◆ TASK DETAILS ◆
Once you reach the line that holds "rewrite before_gap_full by" in the listing below, output it and every line after it through the line that holds "intros Hs Hl.", word for word.
____ PROVIDED RECORDS
(* ===== verification/Ipv6.v ===== *)
(** * IPv6 addresses as text

    [Display] of [Ipv6Addr] (Text.v) leaves out the longest run of zero segments and writes
    mapped IPv4 addresses with dots.  Here is the reader that inverts it: two addresses
    never have the same text.  [MultiaddrLib] relies on such a reader, and the concrete
    instance of it in Identify.v uses this one. *)

From S2P Require Import Prelude.
From S2P Require Import Text.

Definition colon : byte := x3a.
Definition dot : byte := x2e.

(** ** Hexadecimal segments *)

Definition hex_value (b : byte) : Z :=
  if bool_decide (byte_to_Z b < 58) then byte_to_Z b - 48 else byte_to_Z b - 87.
Definition read_hex (l : bytes) : Z := foldl (λ n b, n * 16 + hex_value b) 0 l.
(** The characters of a segment. *)
Definition is_hex (b : byte) : bool := between 48 57 b || between 97 102 b.

Lemma hex_digit_spec n : 0 ≤ n < 16 → hex_value (hex_digit n) = n ∧ is_hex (hex_digit n) = true.
Proof.
  intros Hn. unfold hex_value, is_hex, between, hex_digit.
  destruct (decide (n < 10)); [rewrite (bool_decide_true (n < 10)) by done
    |rewrite (bool_decide_false (n < 10)) by done]; rewrite byte_to_of_Z, Z.mod_small by lia;
    repeat case_bool_decide; simpl; split; try done; lia.
Qed.

Lemma hex_digits_read fuel n acc :
  0 ≤ n < 16 ^ Z.of_nat fuel → (0 < fuel)%nat →
  foldl (λ n b, n * 16 + hex_value b) 0 (hex_digits fuel n acc) =
  foldl (λ n b, n * 16 + hex_value b) n acc.
Proof.
  revert n acc. induction fuel as [|fuel IH]; intros n acc Hn Hf; [lia|]. cbn [hex_digits].
  assert (0 ≤ n mod 16 < 16) as Hm by (apply Z.mod_pos_bound; lia).
  rewrite Nat2Z.inj_succ, Z.pow_succ_r in Hn by lia. case_bool_decide.
  - cbn [foldl]. by rewrite (proj1 (hex_digit_spec _ Hm)), Z.mod_small by lia.
  - destruct fuel as [|fuel]; [change (16 ^ Z.of_nat 0) with 1 in Hn; lia|]. rewrite IH.
    + cbn [foldl]. rewrite (proj1 (hex_digit_spec _ Hm)). by rewrite <-(Z.mul_comm 16), <-Z_div_mod_eq_full.
    + split; [apply Z.div_pos; lia|apply Z.div_lt_upper_bound; lia].
    + lia.
Qed.

Lemma hex_digits_all fuel n acc :
  0 ≤ n → Forall (λ b, is_hex b = true) acc → Forall (λ b, is_hex b = true) (hex_digits fuel n acc).
Proof.
  revert n acc. induction fuel as [|fuel IH]; intros n acc Hn Ha; [done|]. cbn [hex_digits].
  assert (0 ≤ n mod 16 < 16) as Hm by (apply Z.mod_pos_bound; lia).
  assert (Forall (λ b, is_hex b = true) (hex_digit (n mod 16) :: acc))
    by (constructor; [by apply hex_digit_spec|done]).
  case_bool_decide; [done|]. apply IH; [apply Z.div_pos; lia|done].
Qed.

Lemma hex_digits_ne fuel n acc : acc ≠ [] ∨ (0 < fuel)%nat → hex_digits fuel n acc ≠ [].
Proof.
  revert n acc. induction fuel as [|fuel IH]; intros n acc Hn; [naive_solver lia|]. cbn [hex_digits].
  case_bool_decide; [done|]. apply IH. by left.
Qed.

Definition is_segment (n : Z) : Prop := 0 ≤ n < 16 ^ 4.

Lemma read_hex16 n : is_segment n → read_hex (hex16 n) = n.
Proof. intros Hn. unfold read_hex, hex16. rewrite hex_digits_read; [done|done|lia]. Qed.

Lemma hex16_ne n : hex16 n ≠ [].
Proof. apply hex_digits_ne. right. lia. Qed.

Lemma hex16_without c n : is_hex c = false → 0 ≤ n → c ∉ hex16 n.
Proof.
  intros Hc Hn Hin. pose proof (hex_digits_all 4 n [] Hn ltac:(constructor)) as Ha. rewrite Forall_forall in Ha.
  specialize (Ha c Hin). congruence.
Qed.

(** ** Segments *)

Fixpoint unsegments (l : list Z) : bytes :=
  match l with
  | [] => []
  | n :: l => byte_of_Z (n / 256) :: byte_of_Z (n mod 256) :: unsegments l
  end.

Lemma segments_spec n ip :
  length ip = (2 * n)%nat →
  unsegments (segments ip) = ip ∧ length (segments ip) = n ∧ Forall is_segment (segments ip).
Proof.
  revert ip. induction n as [|n IH]; intros ip Hl; [by destruct ip|].
  destruct ip as [|a [|b ip]]; simpl in Hl; [lia..|]. destruct (IH ip) as (Hu & Hn & Hs); [lia|].
  pose proof (byte_to_Z_bound a). pose proof (byte_to_Z_bound b). cbn [segments unsegments].
  split_and!; [|simpl; lia|constructor; [unfold is_segment; lia|done]].
  rewrite Z.div_add_l, (Z.div_small (byte_to_Z b)), Z.add_0_r by lia.
  rewrite Z.add_comm, Z_mod_plus_full, Z.mod_small by lia. by rewrite !byte_of_to_Z, Hu.
Qed.

(** The run of zeros that is left out. *)
Definition zeros_at (l : list Z) (p : nat * nat) : Prop :=
  (p.1 + p.2 ≤ length l)%nat ∧ take p.2 (drop p.1 l) = replicate p.2 0.

Lemma zero_run_spec pre l best current :
  zeros_at pre best → (current.2 = 0%nat ∨ (current.1 + current.2 = length pre)%nat ∧ zeros_at pre current) →
  zeros_at (pre ++ l) (zero_run (length pre) l best current).
Proof.
  assert (∀ pre n p, zeros_at pre p → zeros_at (pre ++ [n]) p) as Hsnoc.
  { intros q n p [Hle Hz]. split; [rewrite length_app; simpl; lia|].
    rewrite drop_app_le by lia. rewrite take_app_le by (rewrite length_drop; lia). done. }
  revert pre best current. induction l as [|n l IH]; intros pre best current Hb Hc; cbn [zero_run].
  { by rewrite app_nil_r. }
  replace (S (length pre)) with (length (pre ++ [n])) by (rewrite length_app; simpl; lia).
  replace (pre ++ n :: l) with ((pre ++ [n]) ++ l) by by rewrite <-app_assoc.
  case_bool_decide as Hn; [subst n|apply IH; [by apply Hsnoc|by left]].
  set (next := if bool_decide (current.2 = 0%nat) then (length pre, 1%nat) else (current.1, S current.2)).
  assert ((next.1 + next.2)%nat = length (pre ++ [0]) ∧ zeros_at (pre ++ [0]) next) as [Hl Hz].
  { unfold next. rewrite length_app. case_bool_decide; simpl.
    - split; [lia|]. split; simpl; [rewrite length_app; simpl; lia|]. by rewrite drop_app_length.
    - destruct Hc as [?|[Hl [Hle Hz]]]; [done|]. split; [lia|]. split; simpl; [rewrite length_app; simpl; lia|].
      rewrite drop_app_le by lia. rewrite replicate_cons_app, <-Hz. rewrite take_ge by (rewrite length_app, length_drop; simpl; lia).
      by rewrite take_ge by (rewrite length_drop; lia). }
  apply IH; [|by right]. by case_bool_decide; [|apply Hsnoc].
Qed.

Lemma longest_zeros l start len :
  zero_run 0 l (0, 0)%nat (0, 0)%nat = (start, len) →
  l = take start l ++ replicate len 0 ++ drop (start + len) l ∧ (start + len ≤ length l)%nat.
Proof.
  intros E. destruct (zero_run_spec [] l (0, 0)%nat (0, 0)%nat) as [Hle Hz]; [by split|by left|].
  change (length (@nil Z)) with 0%nat in *. rewrite app_nil_l in *. rewrite E in Hle, Hz. simpl in *.
  split; [|done]. rewrite <-Hz, <-drop_drop, take_drop, take_drop. done.
Qed.

(** ** The reader *)

Definition blank (l : bytes) : bool := match l with [] => true | _ => false end.

(** The parts before the first empty one, and the others that are not empty. *)
Fixpoint before_gap (ls : list bytes) : list bytes * list bytes :=
  match ls with
  | [] => ([], [])
  | l :: ls =>
      if blank l then ([], filter (λ l, blank l = false) ls)
      else let '(b, a) := before_gap ls in (l :: b, a)
  end.

Definition read_segments (t : bytes) : list Z :=
  let '(b, a) := before_gap (split_on colon t) in
  let b := map read_hex b in
  let a := map read_hex a in
  b ++ replicate (8 - length b - length a) 0 ++ a.

Definition read_ipv4 (t : bytes) : bytes := map (λ d, byte_of_Z (read_decimal d)) (split_on dot t).

Definition read_ipv6 (t : bytes) : bytes :=
  if lacks dot t then unsegments (read_segments t)
  else replicate 10 x00 ++ [xff; xff] ++ read_ipv4 (drop 7 t).

(** ** Reading back *)

Definition pieces (l : list Z) : list bytes := map hex16 l.
(** What [split] makes of the text of segments: one empty piece when there are none. *)
Definition split_pieces (l : list Z) : list bytes := match l with [] => [[]] | _ => pieces l end.

Lemma pieces_free c l : is_hex c = false → Forall is_segment l → Forall (λ p, c ∉ p) (pieces l).
Proof. intros Hc Hl. apply Forall_map. eapply Forall_impl; [exact Hl|]. intros n [??]. by apply hex16_without. Qed.

Lemma split_segments l : Forall is_segment l → split_on colon (segments_text l) = split_pieces l.
Proof.
  intros Hl. destruct l as [|n l]; [done|]. apply (split_on_join colon (pieces (n :: l))); [done|].
  by apply pieces_free.
Qed.

Lemma split_segments_more l rest :
  Forall is_segment l → split_on colon (segments_text l ++ colon :: rest) = split_pieces l ++ split_on colon rest.
Proof.
  destruct l as [|n l]; [by intros _|]. intros Hl. unfold segments_text. fold (pieces (n :: l)).
  change (split_pieces (n :: l)) with (pieces (n :: l)).
  assert (pieces (n :: l) ≠ []) as Hne by done. revert Hne. pose proof (pieces_free colon _ eq_refl Hl) as Hf. revert Hf.
  generalize (pieces (n :: l)). clear Hl l n. intros ls Hf. induction Hf as [|p ls Hp Hf IH]; [done|]. intros _.
  destruct ls as [|p' ls]; [by apply split_on_piece|].
  change (join_with (str ":") (p :: p' :: ls)) with (p ++ colon :: join_with (str ":") (p' :: ls)).
  rewrite <-app_assoc, <-app_comm_cons, split_on_piece by done. by rewrite IH.
Qed.

Lemma pieces_full l : Forall (λ p, blank p = false) (pieces l).
Proof. apply Forall_map, Forall_true. intros n. pose proof (hex16_ne n). by destruct (hex16 n). Qed.

Lemma before_gap_full ls : Forall (λ p, blank p = false) ls → before_gap ls = (ls, []).
Proof. induction 1 as [|p ls Hp _ IH]; [done|]. cbn [before_gap]. by rewrite Hp, IH. Qed.

Lemma before_gap_more ls rest :
  Forall (λ p, blank p = false) ls → before_gap (ls ++ [] :: rest) = (ls, filter (λ l, blank l = false) rest).
Proof. induction 1 as [|p ls Hp _ IH]; [done|]. cbn [before_gap app]. by rewrite Hp, IH. Qed.

Lemma filter_pieces l : filter (λ l, blank l = false) (split_pieces l) = pieces l.
Proof.
  destruct l as [|n l]; [done|]. change (split_pieces (n :: l)) with (pieces (n :: l)).
  generalize (pieces_full (n :: l)). generalize (pieces (n :: l)).
  induction 1 as [|p ls Hp _ IH]; [done|]. rewrite filter_cons, decide_True by done. by rewrite IH.
Qed.

Lemma read_pieces l : Forall is_segment l → map read_hex (pieces l) = l.
Proof.
  induction 1 as [|n l Hn _ IH]; [done|]. simpl. by rewrite read_hex16, IH.
Qed.

(** Segments before and after the run of zeros. *)
Lemma read_gap b a :
  Forall is_segment b → Forall is_segment a →
  read_segments (segments_text b ++ str "::" ++ segments_text a) =
  b ++ replicate (8 - length b - length a) 0 ++ a.
Proof.
  intros Hb Ha. unfold read_segments.
  change (str "::" ++ segments_text a) with (colon :: [] ++ colon :: segments_text a).
  rewrite split_segments_more by done. rewrite split_on_piece by apply not_elem_of_nil.
  rewrite split_segments by done.
  assert (before_gap (split_pieces b ++ [] :: split_pieces a) = (pieces b, pieces a)) as ->.
  { destruct b as [|n b]; [cbn [split_pieces app before_gap blank]; by rewrite filter_cons, decide_False, filter_pieces by done|].
    change (split_pieces (n :: b)) with (pieces (n :: b)). by rewrite before_gap_more, filter_pieces by apply pieces_full. }
  by rewrite !read_pieces.
Qed.

Lemma read_plain l : length l = 8%nat → Forall is_segment l → read_segments (segments_text l) = l.
Proof.
  intros Hn Hl. unfold read_segments. rewrite split_segments by done.
  destruct l as [|n l]; [done|]. change (split_pieces (n :: l)) with (pieces (n :: l)).
  rewrite before_gap_full by apply pieces_full. rewrite read_pieces by done. cbn [map]. rewrite Hn. apply app_nil_r.
Qed.

Lemma join_with_without c sep ls :
  c ∉ sep → Forall (λ l, c ∉ l) ls → c ∉ join_with sep ls.
Proof.
  intros Hs Hl. induction Hl as [|l [|l' ls] Hc _ IH]; [set_solver|done|].
  change (join_with sep (l :: l' :: ls)) with (l ++ sep ++ join_with sep (l' :: ls)). set_solver.
Qed.

Lemma octet_without c b : is_digit c = false → c ∉ decimal (byte_to_Z b).
Proof. intros Hc. apply digits_without; [done|]. pose proof (byte_to_Z_bound b). lia. Qed.

Lemma read_ipv4_text ip : ip ≠ [] → read_ipv4 (ipv4_text ip) = ip.
Proof.
  intros Hne. unfold read_ipv4.
  change (ipv4_text ip) with (join_with [dot] (map (λ b, decimal (byte_to_Z b)) ip)). rewrite split_on_join.
  - rewrite map_map. transitivity (map id ip); [|apply map_id]. apply map_ext. intros b.
    pose proof (byte_to_Z_bound b). rewrite read_decimal_decimal by lia. apply byte_of_to_Z.
  - by destruct ip.
  - apply Forall_map, Forall_true. intros b. by apply octet_without.
Qed.

Lemma lacks_true c l : c ∉ l → lacks c l = true.
Proof.
  intros Hc. unfold lacks. apply forallb_forall. intros b Hb%list_elem_of_In.
  rewrite bool_decide_false; [done|]. by intros ->.
Qed.

Lemma segments_text_without c l :
  c ∉ str ":" → is_hex c = false → Forall is_segment l → c ∉ segments_text l.
Proof. intros Hc Hx Hl. apply join_with_without; [done|]. by apply (pieces_free c l). Qed.

Lemma ipv4_text_without c ip : c ∉ str "." → is_digit c = false → c ∉ ipv4_text ip.
Proof.
  intros Hc Hd. apply join_with_without; [done|]. apply Forall_map, Forall_true. intros b. by apply octet_without.
Qed.

(** The text of an IPv6 address, apart from mapped IPv4 addresses. *)
Definition gap_text (l : list Z) : bytes :=
  let '(start, len) := zero_run 0 l (0, 0)%nat (0, 0)%nat in
  if bool_decide (1 < len)%nat
  then segments_text (take start l) ++ str "::" ++ segments_text (drop (start + len) l)
  else segments_text l.

Lemma gap_text_spec l c :
  length l = 8%nat → Forall is_segment l →
  read_segments (gap_text l) = l ∧ (c ∉ str ":" → is_hex c = false → c ∉ gap_text l).
Proof.
  intros Hn Hl. unfold gap_text. destruct (zero_run _ _ _ _) as [start len] eqn:E.
  apply longest_zeros in E as [E Hle]. case_bool_decide; [|split; [by apply read_plain|]].
  - pose proof (Forall_take _ start l Hl) as Ht. pose proof (Forall_drop _ (start + len) l Hl) as Hd. split.
    + rewrite read_gap by done. rewrite length_take, length_drop.
      replace (8 - start `min` length l - (length l - (start + len)))%nat with len by lia. by rewrite <-E.
    + intros Hc Hx. pose proof (segments_text_without c _ Hc Hx Ht). pose proof (segments_text_without c _ Hc Hx Hd).
      change (str "::") with (str ":" ++ str ":"). by rewrite !not_elem_of_app.
  - intros Hc Hx. by apply segments_text_without.
Qed.

(** The reader inverts [Display]. *)
Lemma read_ipv6_text ip : length ip = 16%nat → read_ipv6 (ipv6_text ip) = ip.
Proof.
  intros Hip. unfold ipv6_text, read_ipv6. case_bool_decide as Hm.
  - assert (lacks dot (str "::ffff:" ++ ipv4_text (drop 12 ip)) = false) as ->.
    { assert (length (drop 12 ip) = 4%nat) as Hl by (rewrite length_drop; lia).
      destruct (drop 12 ip) as [|a [|b r]]; [done..|].
      change (ipv4_text (a :: b :: r)) with (decimal (byte_to_Z a) ++ dot :: ipv4_text (b :: r)).
      destruct (lacks dot _) eqn:El; [|done]. apply lacks_spec in El. destruct El. rewrite !elem_of_app. right. right. left. }
    change (drop 7 (str "::ffff:" ++ ipv4_text (drop 12 ip))) with (ipv4_text (drop 12 ip)).
    rewrite read_ipv4_text; [by rewrite app_assoc, <-Hm, take_drop|].
    intros E. apply (f_equal length) in E. rewrite length_drop in E. simpl in E. lia.
  - fold (gap_text (segments ip)). destruct (segments_spec 8 ip Hip) as (Hu & Hn & Hs).
    destruct (gap_text_spec (segments ip) dot Hn Hs) as [Hr Hd].
    rewrite lacks_true by (apply Hd; [by apply lacks_spec|done]). by rewrite Hr.
Qed.

Lemma ipv6_text_without c ip :
  length ip = 16%nat → c ∉ str ":." → is_hex c = false → is_digit c = false → c ∉ ipv6_text ip.
Proof.
  intros Hip Hc Hx Hd. change (str ":.") with (str ":" ++ str ".") in Hc. apply not_elem_of_app in Hc as [Hc Hc'].
  unfold ipv6_text. case_bool_decide.
  - pose proof (ipv4_text_without c (drop 12 ip) Hc' Hd).
    rewrite not_elem_of_app. split; [|done]. change (str "::ffff:") with (str ":" ++ str ":" ++ replicate 4 x66 ++ str ":").
    rewrite !not_elem_of_app. split_and!; try done. intros Hin%elem_of_replicate. destruct Hin as [-> _]. by vm_compute in Hx.
  - fold (gap_text (segments ip)). destruct (segments_spec 8 ip Hip) as (_ & Hn & Hs).
    by apply gap_text_spec.
Qed.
________
◆ RESPONSE ◆
  rewrite before_gap_full by apply pieces_full. rewrite read_pieces by done. cbn [map]. rewrite Hn. apply app_nil_r.
Qed.

Lemma join_with_without c sep ls :
  c ∉ sep → Forall (λ l, c ∉ l) ls → c ∉ join_with sep ls.
Proof.
  intros Hs Hl. induction Hl as [|l [|l' ls] Hc _ IH]; [set_solver|done|].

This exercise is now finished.